(Dataset records)

#####

(** The class [assign_darcy_data] picks for a grid: the test [g.dim == 2]
    of its loop body. *)
Definition problem_class (g : Grid) : ClassName :=
  if bool_decide (dim g = 2%nat) then MatrixDomain else FractureDomain.


(** ** The top-level cells of the single-grid example *)

(** The call expressions of cells 2 to 4. *)
Inductive Call :=
  | call_CartGrid (nx : list Z)
  | call_compute_geometry
  | call_Parameters
  | call_has_face_tag (t : FaceTag)
  | call_np_argwhere
  | call_np_ravel
  | call_BoundaryCondition
  | call_np_zeros (n : nat)
  | call_set_bc (physics : string)
  | call_set_source (physics : string)
  | call_Elliptic
  | call_solve
  | call_plot_grid.

(** A cell runs against the log of the calls made so far. *)
Definition Script (A : Type) : Type := list Call → result (A * list Call).

Definition ret_s {A} (a : A) : Script A := fun log => Ok (a, log).

Definition bind_s {A B} (m : Script A) (k : A → Script B) : Script B :=
  fun log =>
    match m log with
    | Ok (a, log') => k a log'
    | Raise e => Raise e
    end.

(** A library call: logged, then answered by the model of the callee. *)
Definition lib {A} (c : Call) (v : A) : Script A :=
  fun log => Ok (v, (log ++ [c])%list).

#####

Please copy out each entry exactly as it appears above.

◆ **EXPECTED ANSWER**
(** The class [assign_darcy_data] picks for a grid: the test [g.dim == 2]
    of its loop body. *)
Definition problem_class (g : Grid) : ClassName :=
  if bool_decide (dim g = 2%nat) then MatrixDomain else FractureDomain.


(** ** The top-level cells of the single-grid example *)

(** The call expressions of cells 2 to 4. *)
Inductive Call :=
  | call_CartGrid (nx : list Z)
  | call_compute_geometry
  | call_Parameters
  | call_has_face_tag (t : FaceTag)
  | call_np_argwhere
  | call_np_ravel
  | call_BoundaryCondition
  | call_np_zeros (n : nat)
  | call_set_bc (physics : string)
  | call_set_source (physics : string)
  | call_Elliptic
  | call_solve
  | call_plot_grid.

(** A cell runs against the log of the calls made so far. *)
Definition Script (A : Type) : Type := list Call → result (A * list Call).

Definition ret_s {A} (a : A) : Script A := fun log => Ok (a, log).

Definition bind_s {A B} (m : Script A) (k : A → Script B) : Script B :=
  fun log =>
    match m log with
    | Ok (a, log') => k a log'
    | Raise e => Raise e
    end.

(** A library call: logged, then answered by the model of the callee. *)
Definition lib {A} (c : Call) (v : A) : Script A :=
  fun log => Ok (v, (log ++ [c])%list).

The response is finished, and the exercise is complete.